(** X9: With the fake returns, [get_predecessors] and [get_successors]
    look at no jump kind and raise nothing: they list the sources of
    the incoming edges and the targets of the outgoing edges, and
    nothing for a node that is not in the graph.  In a graph whose
    edges join nodes of the graph, what they list without the fake
    returns is a sublist of that. *)
Theorem neighbours_including_fakeret g n :
  (∃ l, get_predecessors g n false = Ok l
        ∧ ∀ p, p ∈ l ↔ n ∈ nodes g ∧ is_Some (edges g !! (p, n)))
  ∧ (∃ l, get_successors g n false = Ok l
          ∧ ∀ s, s ∈ l ↔ n ∈ nodes g ∧ is_Some (edges g !! (n, s)))
  ∧ (graph_wf g →
     (∀ l l', get_predecessors g n true = Ok l →
              get_predecessors g n false = Ok l' → l `sublist_of` l')
     ∧ (∀ l l', get_successors g n true = Ok l →
                get_successors g n false = Ok l' → l `sublist_of` l')).
Proof.
  split; [|split].
  - unfold get_predecessors. simpl. case_bool_decide as Hn.
    + eexists. split; [done|]. intros p. rewrite elem_of_predecessors. tauto.
    + eexists. split; [done|]. intros p. rewrite elem_of_nil. tauto.
  - unfold get_successors. simpl. case_bool_decide as Hn.
    + eexists. split; [done|]. intros s. rewrite elem_of_successors. tauto.
    + eexists. split; [done|]. intros s. rewrite elem_of_nil. tauto.
  - intros Hwf. split.
    + intros l l'. unfold get_predecessors. simpl.
      change (foldM _ [] (in_edges g n))
        with (foldM (keep_real (λ e, e.1.1)) [] (in_edges g n)).
      destruct (keep_real_cases (in_edges g n)) as [Hall|Hbad];
        [|by rewrite keep_real_raises].
      rewrite keep_real_ok by done. intros [= <-]. simpl.
      case_bool_decide as Hn; intros [= <-].
      * apply fmap_sublist, sublist_filter.
      * destruct (in_edges g n) as [|e es] eqn:He; [done|].
        exfalso. apply Hn.
        assert (e ∈ in_edges g n) as [Hin <-]%elem_of_in_edges
          by (rewrite He; left).
        destruct e as [[u v] d]. by apply (Hwf u v); eexists.
    + intros l l'. unfold get_successors. simpl.
      change (foldM _ [] (out_edges g n))
        with (foldM (keep_real (λ e, e.1.2)) [] (out_edges g n)).
      destruct (keep_real_cases (out_edges g n)) as [Hall|Hbad];
        [|by rewrite keep_real_raises].
      rewrite keep_real_ok by done. intros [= <-]. simpl.
      case_bool_decide as Hn; intros [= <-].
      * apply fmap_sublist, sublist_filter.
      * destruct (out_edges g n) as [|e es] eqn:He; [done|].
        exfalso. apply Hn.
        assert (e ∈ out_edges g n) as [Hin <-]%elem_of_out_edges
          by (rewrite He; left).
        destruct e as [[u v] d]. by apply (Hwf u v); eexists.
Qed.
(** On a key that names a parameter of another type, with the message for
    that key. *)
Lemma sort_options_unknown_type pre post key value : ∀ o,
  (∀ k v, (k, v) ∈ pre → accepted k v) → unhandled_param key →
  sort_options (pre ++ (key, value) :: post) o = Error (unknown_type key).
Proof.
  induction pre as [|[k v] pre IH]; intros o Hpre Hun; simpl.
  - destruct Hun as [Hfound Hty]. rewrite decide_False by lia. by rewrite Hty.
  - destruct (Hpre k v) as [Hfound Hty]; [left|].
    rewrite decide_False by lia.
    assert (∀ k' v', (k', v') ∈ pre → accepted k' v') as Hpre'.
    { intros k' v' Hin. apply Hpre. by right. }
    destruct (WorhpGetParamType P (find_param k)); [| | |done];
      destruct Hty as [x ->]; simpl; by apply IH.
Qed.

Lemma init_first_rejected o opts b value pre post key v :
  NoDup opts.*1 → ("worhp", value) ∈ opts →
  Nlpsol_init (base o) opts = Ok b →
  to_dict ops value = Ok (pre ++ (key, v) :: post) →
  (∀ k v', (k, v') ∈ pre → accepted k v') →
  (no_param key → init o opts = Error (no_such_option key)) ∧
  (unhandled_param key → init o opts = Error (unknown_type key)).
Proof.
  intros Hnd Hin Hb Hd Hpre. unfold init. rewrite Hb. simpl.
  rewrite (read_options_worhp opts [] value Hnd Hin), Hd. simpl. split.
  - intros Hno. by rewrite sort_options_no_such.
  - intros Hun. by rewrite sort_options_unknown_type.
Qed.

Lemma worhp_construct_init parent o opts :
  (∀ key, key ∈ opts.*1 → key ∈ recognized (options_ parent)) →
  construct parent o opts = init o opts.
Proof. intros H. unfold construct. by rewrite check_options_accepts. Qed.

Lemma worhp_construct_first_unknown parent o pre post key value :
  (∀ k, k ∈ pre.*1 → k ∈ recognized (options_ parent)) →
  key ∉ recognized (options_ parent) →
  construct parent o (pre ++ (key, value) :: post) =
    Error (unknown_option_error key).
Proof.
  intros Hpre Hkey. unfold construct.
  by rewrite check_options_first_unknown.
Qed.

Lemma worhp_construct_rejects parent o opts key :
  key ∈ opts.*1 → key ∉ recognized (options_ parent) →
  is_error (construct parent o opts).
Proof.
  intros Hin Hkey. unfold construct.
  destruct (check_options_rejects (options_ parent) opts key Hin Hkey)
    as [msg ->].
  by eexists.
Qed.

End Init.
Definition unknown_link : string := "https://1fichier.com/?unknown".

End Ex2.

(** * Properties *)

Section RewriteLookup.

Variable copy_file : string -> string -> Res (option (string * string)).

Lemma fetchone_update_same (rs : list Row) (link new_link : string) (r : Z * string) :
  fetchone rs link = Some r ->
  fetchone (map (update_row link new_link) rs) link = Some (1%Z, new_link).
Proof.
  induction rs as [|x rs IH]; simpl; [discriminate|].
  unfold update_row at 1 2 3.
  destruct (String.eqb (row_link x) link) eqn:E; simpl; rewrite E.
  - reflexivity.
  - exact IH.
Qed.

Lemma fetchone_update_none (rs : list Row) (url link new_link : string) :
  fetchone rs link = None ->
  fetchone (map (update_row url new_link) rs) link = None.
Proof.
  induction rs as [|x rs IH]; simpl; [reflexivity|].
  destruct (String.eqb (row_link x) link) eqn:E; [discriminate|].
  intros H. unfold update_row at 1.
  destruct (String.eqb (row_link x) url); simpl; rewrite E; auto.
Qed.

(** A link whose index row already carries a rewrite is answered from the
    row: one [SELECT] per table read, nothing else. *)
Lemma getGood1fichierlink_stored (cf : string -> string -> Res (option (string * string)))
    (link file_name : string) (w : World) (t : Table) (em : string) :
  is_1fichier link = true ->
  index_row w link = Some (t, (1%Z, em)) ->
  non_empty em = true ->
  exists w', getGood1fichierlink cf link file_name w = (Ok em, w')
    /\ copy_calls (trace w') = copy_calls (trace w)
    /\ pelis w' = pelis w /\ series w' = series w.
Proof.
  intros H1 Hrow Hne. unfold getGood1fichierlink. rewrite H1. simpl.
  unfold index_row in Hrow. unfold bind, select_flag. simpl.
  destruct (fetchone (pelis w) link) as [[f e]|] eqn:Ep.
  - inversion Hrow; subst. simpl. rewrite Hne. simpl.
    eexists. split; [reflexivity|]. simpl. auto.
  - destruct (fetchone (series w) link) as [[f e]|] eqn:Es; [|discriminate].
    inversion Hrow; subst. simpl. rewrite Es. simpl. rewrite Hne. simpl.
    eexists. split; [reflexivity|]. simpl. auto.
Qed.
(** X7.  The PGA gain: [SetPGAGain] clamps the gain to 30 dB, puts half
    of it in bits 4:1 of RXFE1 and keeps bits 7:5 and bit 0.  It composes
    with [SetLNAGain] on the same register: after both, in either order, the
    register holds the LNA code in bits 7:5, the PGA setting in bits 4:1 and
    its old bit 0. *)
Theorem pga_gain_field s w pgaDb lnaDb :
  ready s -> quiet w -> 0 <= pgaDb < 256 ->
  exists w1 w2,
    SX1255Controller.SetPGAGain s pgaDb w = (Ok tt, w1) /\
    Z.land (Z.shiftr (read_value RegRxfe1 w1) 1) 0x0F = Z.min pgaDb 30 / 2 /\
    Z.land (read_value RegRxfe1 w1) 0xE1 = Z.land (read_value RegRxfe1 w) 0xE1 /\
    SX1255Controller.SetLNAGain s lnaDb w1 = (Ok tt, w2) /\
    Z.shiftr (read_value RegRxfe1 w2) 5 = SX1255Controller.lnaGainSetting lnaDb /\
    Z.land (Z.shiftr (read_value RegRxfe1 w2) 1) 0x0F = Z.min pgaDb 30 / 2 /\
    Z.testbit (read_value RegRxfe1 w2) 0 = Z.testbit (read_value RegRxfe1 w) 0 /\
    read_value RegRxfe1
      (snd ((SX1255Controller.SetLNAGain s lnaDb ;;;
             SX1255Controller.SetPGAGain s pgaDb) w))
    = read_value RegRxfe1 w2.
Proof.
  intros Hr Hq Hg.
  set (r0 := read_value RegRxfe1 w).
  set (p := Z.min pgaDb 30 / 2).
  set (c := SX1255Controller.lnaGainSetting lnaDb).
  assert (Hp : 0 <= p < 16).
  { unfold p. split; [apply Z.div_pos; lia|apply Z.div_lt_upper_bound; lia]. }
  assert (Hc : 0 <= c < 7) by (pose proof (lnaGainSetting_range lnaDb); unfold c; lia).
  destruct (rxfe1_fields r0 p c (read_value_byte _ _) Hp Hc)
    as (A & B & C & D & E & F).
  set (w1 := written RegRxfe1 (Z.lor (Z.land r0 0xE1) (uint8 (Z.shiftl p 1)))
               (read_back RegRxfe1 w)).
  set (w2 := written RegRxfe1
               (Z.lor (Z.land (read_value RegRxfe1 w1) 0x1F) (uint8 (Z.shiftl c 5)))
               (read_back RegRxfe1 w1)).
  assert (R1 : read_value RegRxfe1 w1
               = uint8 (Z.lor (Z.land r0 0xE1) (uint8 (Z.shiftl p 1))))
    by apply read_value_written_same.
  assert (R2 : read_value RegRxfe1 w2
               = uint8 (Z.lor (Z.land (uint8 (Z.lor (Z.land r0 0xE1) (uint8 (Z.shiftl p 1))))
                                      0x1F) (uint8 (Z.shiftl c 5))))
    by (unfold w2; rewrite read_value_written_same, R1; reflexivity).
  assert (Hq1 : quiet w1) by (unfold w1; auto using quiet_written, quiet_read_back).
  exists w1, w2. rewrite R1, R2.
  split; [apply SetPGAGain_quiet; assumption|].
  split; [exact A|]. split; [exact B|].
  split; [apply SetLNAGain_quiet; assumption|].
  split; [exact C|]. split; [exact D|]. split; [exact E|].
  erewrite bind_ok by (apply SetLNAGain_quiet; assumption).
  rewrite SetPGAGain_quiet by (auto using quiet_written, quiet_read_back).
  cbn [snd]. rewrite !read_value_written_same. fold r0 c p. exact F.
Qed.

Lemma pga_gain_field_witness :
  exists w1 w2,
    SX1255Controller.SetPGAGain (open_controller 32000000) 31 still_world = (Ok tt, w1) /\
    Z.land (Z.shiftr (read_value RegRxfe1 w1) 1) 0x0F = Z.min 31 30 / 2 /\
    Z.land (read_value RegRxfe1 w1) 0xE1 = Z.land (read_value RegRxfe1 still_world) 0xE1 /\
    SX1255Controller.SetLNAGain (open_controller 32000000) 40 w1 = (Ok tt, w2) /\
    Z.shiftr (read_value RegRxfe1 w2) 5 = SX1255Controller.lnaGainSetting 40 /\
    Z.land (Z.shiftr (read_value RegRxfe1 w2) 1) 0x0F = Z.min 31 30 / 2 /\
    Z.testbit (read_value RegRxfe1 w2) 0 = Z.testbit (read_value RegRxfe1 still_world) 0 /\
    read_value RegRxfe1
      (snd ((SX1255Controller.SetLNAGain (open_controller 32000000) 40 ;;;
             SX1255Controller.SetPGAGain (open_controller 32000000) 31) still_world))
    = read_value RegRxfe1 w2.
Proof.
  apply (pga_gain_field (open_controller 32000000) still_world 31 40).
  - apply ready_open_controller.
  - apply quiet_still_world.
  - lia.
Defined.

(** X8.  The DAC gain: [SetDACGain] puts the code of the gain in bits 6:4
    of TXFE1 and keeps bit 7 and bits 3:0; 0, -3, -6 and -9 dB have the codes
    3, 2, 1 and 0, and every other value is taken as -3 dB, without an
    error. *)
Theorem dac_gain_field s w gainDb :
  ready s -> quiet w ->
  exists w1,
    SX1255Controller.SetDACGain s gainDb w = (Ok tt, w1) /\
    Z.land (Z.shiftr (read_value RegTxfe1 w1) 4) 0x07
    = SX1255Controller.dacGainSetting gainDb /\
    Z.land (read_value RegTxfe1 w1) 0x8F = Z.land (read_value RegTxfe1 w) 0x8F /\
    (gainDb <> 0 -> gainDb <> -6 -> gainDb <> -9 ->
     SX1255Controller.dacGainSetting gainDb = DacGainMinus3) /\
    SX1255Controller.dacGainSetting 0 = 3 /\
    SX1255Controller.dacGainSetting (-3) = 2 /\
    SX1255Controller.dacGainSetting (-6) = 1 /\
    SX1255Controller.dacGainSetting (-9) = 0.
Proof.
  intros Hr Hq.
  destruct (txfe1_fields (read_value RegTxfe1 w) (SX1255Controller.dacGainSetting gainDb) 0
              (read_value_byte _ _) (dacGainSetting_range gainDb) ltac:(lia))
    as (A & B & _).
  eexists. split; [apply SetDACGain_quiet; assumption|].
  rewrite read_value_written_same.
  split; [exact A|]. split; [exact B|].
  split; [|repeat split].
  intros H0 H6 H9. unfold SX1255Controller.dacGainSetting.
  rewrite (proj2 (Z.eqb_neq _ _) H0), (proj2 (Z.eqb_neq _ _) H6),
    (proj2 (Z.eqb_neq _ _) H9).
  destruct (gainDb =? -3); reflexivity.
Qed.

YOUR GOAL.
Print exactly the lines above from the one with "get_successors g n false = Ok l'" to the one with "l'. unfold get_successors. simpl.", including both.

ANSWER TO THIS EXERCISE.
                get_successors g n false = Ok l' → l `sublist_of` l')).
Proof.
  split; [|split].
  - unfold get_predecessors. simpl. case_bool_decide as Hn.
    + eexists. split; [done|]. intros p. rewrite elem_of_predecessors. tauto.
    + eexists. split; [done|]. intros p. rewrite elem_of_nil. tauto.
  - unfold get_successors. simpl. case_bool_decide as Hn.
    + eexists. split; [done|]. intros s. rewrite elem_of_successors. tauto.
    + eexists. split; [done|]. intros s. rewrite elem_of_nil. tauto.
  - intros Hwf. split.
    + intros l l'. unfold get_predecessors. simpl.
      change (foldM _ [] (in_edges g n))
        with (foldM (keep_real (λ e, e.1.1)) [] (in_edges g n)).
      destruct (keep_real_cases (in_edges g n)) as [Hall|Hbad];
        [|by rewrite keep_real_raises].
      rewrite keep_real_ok by done. intros [= <-]. simpl.
      case_bool_decide as Hn; intros [= <-].
      * apply fmap_sublist, sublist_filter.
      * destruct (in_edges g n) as [|e es] eqn:He; [done|].
        exfalso. apply Hn.
        assert (e ∈ in_edges g n) as [Hin <-]%elem_of_in_edges
          by (rewrite He; left).
        destruct e as [[u v] d]. by apply (Hwf u v); eexists.
    + intros l l'. unfold get_successors. simpl.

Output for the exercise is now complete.